───── Dataset entries ─────

Lemma AsIntNResultLength_spec X negative n :
  digits_ok X -> 0 < n ->
  wp (AsIntNResultLength X negative n) (fun l =>
    l = -1 /\ as_int_n n (signed_val negative (val X)) = signed_val negative (val X) \/
    l = DIV_CEIL n kDigitBits /\ (Z.to_nat l <= length X)%nat).
Proof.
  intros HX Hn. unfold AsIntNResultLength.
  destruct (bit_position n Hn) as (_ & E2 & _ & Elast & _ & Hd1).
  set (last := Z.to_nat (DIV_CEIL n kDigitBits - 1)) in *.
  destruct (pow2_half n Hn) as [_ Hp1]. pose proof (val_bounds X HX) as Hv.
  assert (forall v, 0 <= v < 2 ^ (n - 1) -> as_int_n n (signed_val negative v) = signed_val negative v) as Hsmall.
  { intros v Hv'. apply as_int_n_small; [done|]. destruct negative; simpl; lia. }
  destruct (Z.ltb_spec (Z.of_nat (length X)) (DIV_CEIL n kDigitBits)).
  { apply wp_ret. left. split; [done|]. apply Hsmall. split; [lia|].
    apply Z.lt_le_trans with (bpow last); [|].
    - pose proof (bpow_le (length X) last ltac:(lia)). lia.
    - destruct (bit_position n Hn) as (He & _ & Epos & _). fold last in Epos. rewrite bpow_pow2.
      apply Z.pow_le_mono_r; lia. }
  destruct (Z.ltb_spec (DIV_CEIL n kDigitBits) (Z.of_nat (length X))); [apply wp_ret; right; lia|].
  apply wp_bind, wp_rd; [lia | done|]. intros top Htop Hdt. unfold is_digit in Hdt.
  destruct (top_digit_bits X n top HX Hn Htop) as (E1 & Hc & _ & _). fold last in E1, Htop.
  set (c := wrap (Z.shiftl 1 ((n - 1) mod kDigitBits))) in *. pose proof (bpow_pos last).
  assert (val X = val (take last X) + bpow last * top) as EX.
  { rewrite <- (val_take_S X last top Htop), take_ge; [done | lia]. }
  pose proof (val_bounds _ (digits_ok_take last X HX)) as Ht. rewrite length_take, Nat.min_l in Ht by lia.
  destruct (Z.ltb_spec top c).
  { apply wp_ret. left. split; [done|]. apply Hsmall. rewrite E1, EX.
    assert (bpow last * (top + 1) <= bpow last * c) by (apply Z.mul_le_mono_nonneg_l; lia). nia. }
  destruct (Z.ltb_spec c top); [apply wp_ret; right; lia|]. assert (top = c) as -> by lia.
  destruct negative; cbn [negb]; [|apply wp_ret; right; lia].
  apply wp_bind. eapply wp_mono; [apply any_nonzero_spec; [done | lia]|]. intros b ->. apply wp_ret.
  fold last. destruct (Z.eqb_spec (val (take last X)) 0) as [E0 | _]; cbn [negb]; [left | right; lia].
  split; [done|]. apply as_int_n_small; [done|]. simpl. lia.
Qed.
Lemma FromNumber_spec y :
  number_ok y ->
  wp (FromNumber y) (fun r =>
    if integral y then exists z, r = inr z /\ bigint_ok z /\ toZ z * unit_scale = number_scaled y
    else r = inl kBigIntFromNumber).
Proof.
  intros Hy. destruct y as [n | d]; cbn [FromNumber integral number_scaled].
  - pose proof (smi_bounds n Hy). apply wp_bind, wp_NewFromInt; [unfold kMinInt, kMaxInt; lia|]. intros z Hz E. apply wp_ret.
    exists z. by rewrite E.
  - unfold eq_floor. destruct (isfinite d) eqn:Hf; cbn [negb orb andb]; [|by apply wp_ret].
    destruct (Z.eqb_spec (scaled d mod unit_scale) 0); cbn [negb]; [|by apply wp_ret].
    apply wp_bind. eapply wp_mono; [by apply NewFromDouble_spec|]. intros z Hz. apply wp_ret. by exists z.
Qed.
End bigint_double_spec.
(* ===== verification/NumberCorrect.v ===== *)
(** Correctness statements for BigInts and JavaScript numbers: comparisons and the
    conversion from numbers are exact, the conversion to numbers rounds to nearest. *)

From Stdlib Require Import ZArith Lia.
From stdpp Require Import base tactics numbers list option.
From S2P Require Import Prelude Double Digit Digits Processor BigIntObject BigIntSpec BigIntArith BigIntBits BigIntDouble BigIntDoubleSpec BigIntToDouble Instances BigIntCorrect.

#[local] Open Scope Z_scope.

Section number_correct.
Context `{Config, Platform, !Allocator, SmiConfig}.
Implicit Types x z : BigInt.

(** A double that denotes an integer in range rounds to itself. *)
Lemma rounds_to_self d d' v :
  is_double d -> isfinite d = true -> scaled d <> 0 -> v * unit_scale = scaled d -> rounds_to v d' -> d' = d.
Proof.
  intros Hd Hf Hd0 Ev Hr. unfold rounds_to in Hr. pose proof (magnitude_max d Hf) as Hmax.
  assert (0 < unit_scale) as HS by (apply Z.pow_pos_nonneg; lia).
  rewrite <- scaled_abs, <- Ev, Z.abs_mul, (Z.abs_eq unit_scale) in Hmax by lia.
  apply Z.mul_le_mono_pos_r in Hmax; [|done].
  assert (2 ^ 970 < 2 ^ 971) by (apply Z.pow_lt_mono_r; lia).
  rewrite (proj2 (Z.leb_gt _ _)) in Hr by lia. destruct Hr as (Hd' & _ & _ & Hnear).
  destruct (Hnear d Hd Hf) as [Hle _]. rewrite Ev in Hle. symmetry. apply scaled_inj; (done || lia).
Qed.

(** The small integers that [ToNumber] returns: those strictly below [Smi::kMaxValue]. *)
Lemma ToNumber_spec x d :
  bigint_ok x -> ToDouble x = Ok d ->
  ToNumber x = Ok (if Z.abs (toZ x) <? kSmiMaxValue then Smi (toZ x) else HeapNumber d).
Proof.
  intros Hx Ed. unfold ToNumber.
  assert (0 < kSmiMaxValue < 2 ^ 31) as Hmax by (unfold kSmiMaxValue, kSmiMinValue; destruct kSmiValueSize_cases as [-> | ->]; lia).
  destruct (is_zero x) eqn:Hz.
  { rewrite (ok_is_zero x Hx Hz). cbn [Z.abs]. by rewrite (proj2 (Z.ltb_lt _ _)) by lia. }
  case_bool_decide as Hl.
  - destruct (single_digit x Hx Hl) as (a & E & Ha & Ea & Ha0). unfold digit, rd. rewrite E.
    cbn [mbind res_bind lookup list_lookup mret res_ret]. rewrite Ea.
    destruct (Z.ltb_spec a kSmiMaxValue); cbn [mbind res_bind]; [|by rewrite Ed].
    destruct (sign_cases x Hx) as [(-> & Vx & Px) | (-> & Vx & Px)]; do 2 f_equal; lia.
  - cbn [mbind res_bind mret res_ret]. rewrite Ed. rewrite (proj2 (Z.ltb_ge _ _)); [done|].
    destruct (ok_nonempty x Hx Hz) as [Nx _]. pose proof (length_nonempty x Nx).
    pose proof (ok_lower x 1 Hx ltac:(lia)) as Hlo. pose proof digit_base_ge. rewrite bpow_1 in Hlo. lia.
Qed.

(** C8: [ToDouble] returns the double nearest to the BigInt, with ties to even, and an
    infinity of the right sign from [2 ^ 1024 - 2 ^ 970] on; [ToNumber] returns the exact
    small integer precisely when the magnitude is below [Smi::kMaxValue], and that double
    otherwise.  In particular the digits that are not read into the mantissa decide the
    rounding correctly on both digit widths. *)
Theorem ToNumber_rounds_to_nearest x :
  bigint_ok x ->
  exists d, ToDouble x = Ok d /\ rounds_to (toZ x) d /\
    ToNumber x = Ok (if Z.abs (toZ x) <? kSmiMaxValue then Smi (toZ x) else HeapNumber d).
Proof.
  intros Hx. destruct (wp_elim _ _ (ToDouble_spec x Hx)) as (d & E & Hd). exists d. split_and!; [done | done|].
  by apply ToNumber_spec.
Qed.

(** C12: comparing a BigInt with a number is exact: no rounding of the BigInt and no
    truncation of the number is involved, an infinity is beyond every BigInt, NaN is
    unordered, and [-0] equals [0n]. *)
Theorem Number_comparison_exact x y :
  bigint_ok x -> number_ok y ->
  CompareToNumber x y = Ok (number_outcome (toZ x) y) /\
  EqualToNumber x y = Ok (match number_outcome (toZ x) y with kEqual => true | _ => false end).
Proof. intros Hx Hy. split; [by apply CompareToNumber_spec | by apply EqualToNumber_spec]. Qed.

(** C14: a number is converted to a BigInt exactly when it denotes an integer, and then
    without loss; every other number, finite or not, is rejected with [kBigIntFromNumber]. *)
Theorem FromNumber_exact y :
  number_ok y ->
  if integral y then
    exists z, FromNumber y = Ok (inr z) /\ bigint_ok z /\ toZ z * unit_scale = number_scaled y
  else FromNumber y = Ok (inl kBigIntFromNumber).
Proof.
  intros Hy. destruct (wp_elim _ _ (FromNumber_spec y Hy)) as (r & E & Hr).
  destruct (integral y); [|by rewrite E, Hr]. destruct Hr as (z & -> & Hz). by exists z.
Qed.

(** A double that denotes a non-zero integer survives the conversion to a BigInt and
    back bit for bit. *)
Theorem double_BigInt_roundtrip d :
  is_double d -> isfinite d = true -> scaled d mod unit_scale = 0 -> scaled d <> 0 ->
  exists z, NewFromDouble d = Ok z /\ bigint_ok z /\ ToDouble z = Ok d.
Proof.
  intros Hd Hf Hi Hd0. destruct (wp_elim _ _ (NewFromDouble_spec d Hf Hi)) as (z & E & Hz & Ez).
  exists z. split_and!; [done | apply Hz .. |].
  destruct (wp_elim _ _ (ToDouble_spec z Hz)) as (d' & -> & Hr). f_equal. by eapply rounds_to_self.
Qed.
End number_correct.

(** ** Evaluation at concrete inputs *)

(** 31-bit small integers, as with pointer compression. *)
Definition smi31 : SmiConfig := {| kSmiValueSize := 31; kSmiValueSize_cases := or_introl eq_refl |}.

Lemma ToNumber_rounds_to_nearest_witness :
  exists d, @ToDouble x64 sample_x = Ok d /\ @rounds_to (@toZ x64 sample_x) d /\
    @ToNumber x64 smi31 sample_x = Ok (HeapNumber d).
Proof. apply (@ToNumber_rounds_to_nearest x64 smi31 sample_x sample_x_ok). Defined.

Lemma Number_comparison_exact_witness :
  @CompareToNumber x64 sample_x (HeapNumber 0x7FF0000000000000) = Ok kLessThan /\
  @EqualToNumber x64 sample_x (HeapNumber 0x7FF0000000000000) = Ok false.
Proof.
  apply (@Number_comparison_exact x64 smi31 sample_x (HeapNumber 0x7FF0000000000000));
    [exact sample_x_ok | split; vm_compute; congruence].
Defined.

Lemma FromNumber_exact_witness : @FromNumber x64 garbage (HeapNumber 0x3FE0000000000000) = Ok (inl kBigIntFromNumber).
Proof.
  apply (@FromNumber_exact x64 garbage smi31 (HeapNumber 0x3FE0000000000000)).
  split; vm_compute; congruence.
Defined.

Lemma double_BigInt_roundtrip_witness :
  exists z, @NewFromDouble x64 garbage 0xC7E0000000000001 = Ok z /\ @bigint_ok x64 z /\
    @ToDouble x64 z = Ok 0xC7E0000000000001.
Proof.
  apply (@double_BigInt_roundtrip x64 garbage);
    [split; vm_compute; congruence | reflexivity | vm_compute; reflexivity | vm_compute; discriminate].
Defined.
(** ** The clock never runs backwards *)

Lemma insert_time_sorted (e : SimEvent) (q : list SimEvent) :
  StronglySorted (fun a b => time a <= time b) q ->
  StronglySorted (fun a b => time a <= time b) (insert time_leb e q).
Proof.
  induction 1 as [|y q Sq IH F]; cbn [insert].
  - repeat constructor.
  - unfold time_leb at 1. destruct (Qle_bool (time y) (time e)) eqn:E.
    + apply Qle_bool_iff in E. constructor; [exact IH|].
      apply Forall_insert; assumption.
    + assert (Lt : time e < time y).
      { destruct (Qlt_le_dec (time e) (time y)) as [Lt|Ge]; [exact Lt|].
        apply Qle_bool_iff in Ge. congruence. }
      constructor; [constructor; assumption|].
      constructor; [lra|].
      eapply Forall_impl; [|exact F]. intros z Hz. cbn beta in *. lra.
Qed.

Lemma time_sorted_leb (q : list SimEvent) :
  StronglySorted (fun a b => time a <= time b) q ->
  StronglySorted (fun a b => time_leb a b = true) q.
Proof.
  induction 1 as [|a q Sq IH F]; constructor; [exact IH|].
  eapply Forall_impl; [|exact F].
  intros b Hb. apply Qle_bool_iff. exact Hb.
Qed.

(** On a queue in time order [schedule] is an insertion. *)
Lemma schedule_is_insert (q : list SimEvent) (ty : EventType) (t : Q)
    (j : option nat) :
  StronglySorted (fun a b => time a <= time b) q ->
  schedule q ty t j = insert time_leb (mkEvent t ty j) q.
Proof.
  intros Sq. unfold schedule.
  rewrite sort_snoc, (sort_sorted _ _ _ (time_sorted_leb q Sq)). reflexivity.
Qed.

─────

Exercise requirements - Quote exactly the first line of the data and every line after it through the one holding "intros HX Hn. unfold AsIntNResultLength.".

Solution to the problem -
Lemma AsIntNResultLength_spec X negative n :
  digits_ok X -> 0 < n ->
  wp (AsIntNResultLength X negative n) (fun l =>
    l = -1 /\ as_int_n n (signed_val negative (val X)) = signed_val negative (val X) \/
    l = DIV_CEIL n kDigitBits /\ (Z.to_nat l <= length X)%nat).
Proof.
  intros HX Hn. unfold AsIntNResultLength.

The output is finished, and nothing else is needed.